Let the model do database things, and keep the other tasks in their domain.
In the case of your example I see the domains; log, notify, CRM, payment, analytics and mailinglist.
To be honest, I largely agree with you. In practice though, I’ve seen observers heavily overused - especially in projects I’ve inherited. This approach is really about bringing some structure and clarity for teams that already rely on model events, and making that pattern a bit more manageable :)
I get that you want to create a solution for a problem, and I'm all for it.
The problem I see with your library is that it only focuses the solution to split the code based on columns. Which is a valid way of doing things.
But as I suggested it is also possible to do it on task domains.
I think the problem should be fixed by teaching people about loose coupling and composition rather than steering them in a single direction.
The solution is already in Laravel because the
ObservedByattribute is repeatable.Totally hear where you’re coming from 🙂
I think Laravel’s repeatable
#[ObservedBy]is a great improvement and definitely help reduce “god classes.” That said, they don’t fully address the areas this package is trying to improve that I have outlined in this blog post:Single responsibility: Observers can still handle multiple events (create, update, delete, saving, creating etc), so responsibilities can still get mixed.
Async tasks & boilerplate: Async work often turns observers into thin wrappers that just dispatch jobs.
Testability: Mocking or faking observers in isolation is still awkward.
Boilerplate code: You still end up repeatedly checking
$model->wasChanged('column'), as an example.The important bit for me is that this isn’t introducing a new concept or steering developers somewhere unfamiliar. It’s deliberately building on patterns Laravel developers already know - we’re still dealing with observables. The package is really just rethinking what an “observable” can be by giving developers more granular, column-level control, while improving dxp, testability, reducing boilerplate, and providing a clean API to work with.
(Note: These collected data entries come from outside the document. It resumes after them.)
(* ===== verification/Witnesses.v ===== *)
(** * Concrete instances

    Each theorem with hypotheses applied to a concrete input on which the
    hypotheses hold: small statements, a store with two users, a token and a
    group, and a server that answers every request. *)
From stdpp Require Import base list strings gmap sets relations.
From Stdlib Require Import Ascii.
From S2P Require Import Prelude GoStrings SqlLexer LexGrammar LexStable.
From S2P Require Import SqlSplit SqlCalls QueryGate.
From S2P Require Import AuthStore Groups Access TokenScope QueryHandler.

Local Open Scope nat_scope.

(** ** Parameters *)

(** Case mapping that leaves text outside ASCII alone. *)
Definition ascii_case : UnicodeCase :=
  {| unicode_upper := fun s => s; unicode_lower := fun s => s |}.

(** A server that fails nothing. *)
Definition quiet_server : Server :=
  {| fails := fun _ => false; rows := fun _ => [];
     encoding_utf8 := fun _ => true; tx_idle := fun _ => true |}.

(** User 1 belongs to group 10, which may read and write connection 5; user 2
    owns token 7, scoped to connection 5 at read and to one tool. *)
Definition demo_tables : tables :=
  {| users := [{| user_id := 1; Username := "ada"; IsSuperuserRow := false |};
               {| user_id := 2; Username := "bob"; IsSuperuserRow := false |}];
     user_group_rows := [{| group_id := 10; Name := "dba" |};
                         {| group_id := 11; Name := "staff" |}];
     tokens := [{| stored_token_id := 7; OwnerID := 2 |}];
     group_memberships := [user_member 10 1];
     mcp_privilege_identifiers :=
       [{| mcp_id := 1; Identifier := "query"; IsPublic := false |}];
     group_mcp_privileges := [];
     connection_privileges :=
       [{| cp_group := 10; cp_connection := 5; cp_level := "read_write" |}];
     group_admin_permissions :=
       [{| gap_group := 10; gap_permission := "manage_probes" |}];
     token_connection_scope :=
       [{| tcs_token := 7;
           tcs_row := {| ConnectionID := 5; AccessLevel := "read" |} |}];
     token_mcp_scope := [{| tms_token := 7; tms_privilege := 1 |}];
     token_admin_scope := [];
     audit_events := [] |}.

Definition demo_store : AuthStore :=
  {| db := demo_tables; fault := fun _ _ _ => false |}.

Lemma demo_fault_free : fault_free demo_store.
Proof. done. Qed.

(** Connections 5, of nobody and not shared, and 6, shared by ada. *)
Definition demo_connections : list ConnectionVisibilityInfo :=
  [{| info_ID := 5; info_IsShared := false; info_OwnerUsername := "" |};
   {| info_ID := 6; info_IsShared := true; info_OwnerUsername := "ada" |}].

Definition demo_lookup : SharingLookup := fun c =>
  if (c =? 5)%Z then Ok (false, ""%string)
  else if (c =? 6)%Z then Ok (true, "ada"%string) else Err DBError.

(** The lister and the sharing lookup read the same connections. *)
Lemma demo_views c sh ow :
  demo_lookup c = Ok (sh, ow) <->
  {| info_ID := c; info_IsShared := sh; info_OwnerUsername := ow |} ∈ demo_connections.
Proof.
  unfold demo_lookup, demo_connections. split.
  - destruct (Z.eqb_spec c 5) as [->|_]; [intros [= <- <-]; apply list_elem_of_here|].
    destruct (Z.eqb_spec c 6) as [->|_]; [|discriminate].
    intros [= <- <-]. apply list_elem_of_further, list_elem_of_here.
  - intros Hin. apply list_elem_of_In in Hin. simpl in Hin.
    destruct Hin as [E|[E|[]]]; injection E as <- <- <-; reflexivity.
Qed.

Definition demo_checker : option RBACChecker :=
  NewRBACCheckerWithSharing (Some (healthy_store demo_store)) (Some demo_lookup).

Definition ada : Context :=
  {| ctx_username := "ada"; ctx_isAPIToken := false; ctx_userID := 1;
     ctx_tokenID := 0; ctx_isSuperuser := false |}.

Definition read_request : queryRequest :=
  {| Query := lit "SELECT 1"; DatabaseName := []; Confirmed := false |}.
Definition write_request : queryRequest :=
  {| Query := lit "DELETE FROM t"; DatabaseName := []; Confirmed := true |}.

(** ** The query endpoint *)

Lemma executeQuery_authorised_witness :
  HasWriteAccess demo_checker ada 5 = true.
Proof.
  pose proof (@executeQuery_authorised ascii_case quiet_server demo_checker ada
    true 5%Z (Some write_request) (EvExec (lit "DELETE FROM t"))
    (lit "DELETE FROM t")) as T.
  assert (E : snd (@executeQuery ascii_case quiet_server demo_checker ada true 5%Z
    (Some write_request)) =
    [EvLookup; EvOpen; EvAcquire; EvExec (lit "DELETE FROM t")])
    by (vm_compute; reflexivity).
  destruct (@executeQuery ascii_case quiet_server demo_checker ada true 5%Z
    (Some write_request)) as [resp h]. simpl in E. subst h.
  destruct T as (_ & req & p & Hreq & Hp & Hsql & Hright).
  - do 3 apply list_elem_of_further. apply list_elem_of_here.
  - reflexivity.
  - injection Hreq as <-.
    assert (Hs : @splitStatements (TrimSpace (Query write_request)) =
      [lit "DELETE FROM t"]) by (vm_compute; reflexivity).
    rewrite Hs in Hp. apply list_elem_of_singleton in Hp. subst p.
    destruct Hright as [Hro|[_ Hw]]; [|exact Hw].
    vm_compute in Hro. discriminate.
Defined.

Lemma executeQuery_read_only_witness :
  read_only_tx (snd (@executeQuery ascii_case quiet_server demo_checker ada true
                       5%Z (Some read_request))).
Proof.
  apply (@executeQuery_read_only ascii_case quiet_server).
  left. vm_compute. reflexivity.
Defined.

(** ** The read-only gate *)

Lemma ascii_text s : forallb is_ascii s = true -> all_ascii s.
Proof.
  rewrite forallb_forall. intros Hs. apply Forall_forall. intros c Hc.
  by apply Hs, list_elem_of_In.
Defined.


Lemma SplitStatements_stable_witness :
  SplitStatements (lit "SELECT ';'") StandardStrings = [lit "SELECT ';'"].
Proof.
  apply (SplitStatements_stable (lit "SELECT ';'; SELECT 2") StandardStrings).
  - apply ascii_text. vm_compute. reflexivity.
  - assert (E : SplitStatements (lit "SELECT ';'; SELECT 2") StandardStrings =
      [lit "SELECT ';'"; lit "SELECT 2"]) by (vm_compute; reflexivity).
    rewrite E. apply list_elem_of_here.
Defined.

(** Outside ASCII a statement may not survive its own trimming.  A no-break
    space is a byte of a name to the lexer, so the E after it opens no escape
    literal and the script is one statement; trimmed of the space, the same
    text reads as an escape literal and its semicolon as code. *)
Example trimmed_statement_splits :
  let statement := lit "E'\' || ';' || 'x'" in
  let script := chr 194 :: chr 160 :: statement in
  SplitStatements script StandardStrings = [statement] /\
  SplitStatements statement StandardStrings = [lit "E'\' || '"; lit "' || 'x'"].
Proof. vm_compute. split; reflexivity. Qed.

Lemma select_call_detected_witness :
  @CallsSideEffectingFunction ascii_case (lit "SELECT Pg_Terminate_Backend (1)")
    EscapeStrings = true.
Proof.
  apply (@select_call_detected ascii_case EscapeStrings (lit " ")
    (lit "Pg_Terminate_Backend") (lit " ") (lit "1)")).
  - apply blank_space; [reflexivity|apply blank_nil].
  - discriminate.
  - apply blank_space; [reflexivity|apply blank_nil].
  - split; [simpl; lia|repeat constructor].
  - vm_compute. reflexivity.
Defined.


(** ** Lexing *)

Example regions_stepped_over :
  SkipNonCode (lit "E'a\'b' x") 0 StandardStrings = 7 /\
  SkipNonCode (lit "/* a /* b */ */ x") 0 StandardStrings = 15 /\
  SkipNonCode (lit "$f$ it's $f$ x") 0 EscapeStrings = 12.
Proof. vm_compute. repeat split. Qed.

(** ** Access control *)

Lemma visible_iff_openable_witness :
  listed (VisibleConnectionIDs demo_checker ada (Some (Ok demo_connections))) 6%Z.
Proof.
  apply (visible_iff_openable demo_store demo_lookup demo_connections ada 6).
  - apply demo_views.
  - discriminate.
  - reflexivity.
  - left. discriminate.
  - vm_compute. reflexivity.
Defined.

(** ** Groups *)

(** No row of [demo_tables] nests a group. *)
Lemma demo_acyclic : acyclic demo_tables.
Proof.
  assert (N : forall c p, ~ childOf demo_tables c p).
  { intros c p (m & Hm & Hc & _). apply list_elem_of_singleton in Hm.
    subst m. discriminate. }
  intros g Hg. inversion Hg as [x y Hxy|x y z Hxy _]; exact (N _ _ Hxy).
Defined.

(** Group 10 is put into 11; putting 11 into 10 as well is refused. *)
Definition nested_once : tables := fst (addGroupToGroup demo_store 11 10).

Lemma reachable_acyclic_witness :
  acyclic (fst (addGroupToGroup {| db := nested_once; fault := fun _ _ _ => false |}
                  10 11)) /\
  existsb (same_row (group_member 11 10)) (group_memberships nested_once) = true.
Proof.
  split; [|vm_compute; reflexivity].
  apply (reachable_acyclic demo_tables); [|exact demo_acyclic].
  apply rtc_l with nested_once; [apply (step_add_group demo_tables)|].
  apply rtc_l with (fst (addGroupToGroup
    {| db := nested_once; fault := fun _ _ _ => false |} 10 11));
    [apply step_add_group|apply rtc_refl].
Defined.

(** ** Token scopes *)

Lemma demo_schema_ok : schema_ok (db demo_store) 7.
Proof.
  assert (P : forall p, p ∈ mcp_privilege_identifiers (db demo_store) ->
    p = {| mcp_id := 1; Identifier := "query"; IsPublic := false |}).
  { intros p Hp. by apply list_elem_of_singleton in Hp. }
  split.
  - repeat constructor. set_solver.
  - intros p ->%P. discriminate.
  - intros p q ->%P ->%P. reflexivity.
  - intros p ->%P. discriminate.
Defined.

(** User 1 tries to give bob's token every tool. *)
Definition all_tools : TokenScopeChange :=
  {| ch_connections := None; ch_mcp := Some ["*"%string]; ch_admin := None |}.

Lemma setTokenScope_narrows_witness :
  mcp_in_scope (fst (setTokenScope demo_store 7 all_tools true (TokensOwnedBy 1)
                       None)) 7 "server_info" = false.
Proof.
  destruct (setTokenScope_narrows demo_store 7 all_tools true 1 None 2
    demo_schema_ok) as (_ & Hmcp & _); [reflexivity|discriminate|].
  apply not_true_is_false. intros Hin. apply Hmcp in Hin.
  vm_compute in Hin. discriminate.
Defined.

(** A snapshot taken before connection 5 was put in the scope. *)
Definition stale : TokenScopeSnapshot := newTokenScopeSnapshot [] [1%Z] [].

Lemma judged_scope_is_current_witness :
  snd (clearTokenScope demo_store 7 true AnyTokenOwner (Some stale)) <> Ok tt.
Proof.
  destruct (clearTokenScope demo_store 7 true AnyTokenOwner (Some stale))
    as [t' outcome] eqn:E.
  destruct (judged_scope_is_current demo_store 7 all_tools true AnyTokenOwner
    stale t' outcome (or_intror E)) as [Hcur _].
  simpl. intros Ho. specialize (Hcur Ho).
  apply (f_equal (fun sn => size (snap_conns sn))) in Hcur.
  vm_compute in Hcur. discriminate.
Defined.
Laravel has always intentionally mixed concerns in the name of developer experience. Model scopes could live in query builders, accessors/mutators and casts put transformation logic on models, route model binding ties routing directly to Eloquent models, policies and notifications are often model-centric, global scopes live on models, etc. This is really about improving the ergonomics of patterns that already exist in that ecosystem - which is part of why Laravel has become so popular. Its focus on developer experience over strict architectural purity makes it easier to learn, easier to pick up, and very practical in real-world apps.
So this isn’t about steering developers in a new direction - it’s about making a familiar path easier to work with!
I do get your library has features that are not available in Laravel and requires less bootstrap code. I think it is a good option when people want to use it.
I think I wasn't clear enough about the steering. It is not about a new direction. It is about presenting a single way of doing things. Of course that is the idea behind most packages.
With the comments I want to create a more open way of thinking about the problem.
I think it should be up to the developers if they want their observers to handle a single task or multiple tasks. Your library is not going to stop developers from having a single observer per column.
About being able to target an Eloquent event in the Laravel observers. I think that is a good thing. That is the feature that your library seems to miss? I only found the saving and saved events.
About the tests, I think it fine to just test the observer method. There is no need to trigger a model event, that is already covered by the tests that come with Laravel.
About asynchronous tasks, I don't think they belong in observers.
Don't get me started on mixing concerns. The short version is, great for rapid development bad for long term projects.
I understand the developer experience perspective, but over-engineering and performance degradation are lurking around the corner. I think the framework makes developers walk a tight rope, and the ones with less knowledge will be prone to fall off.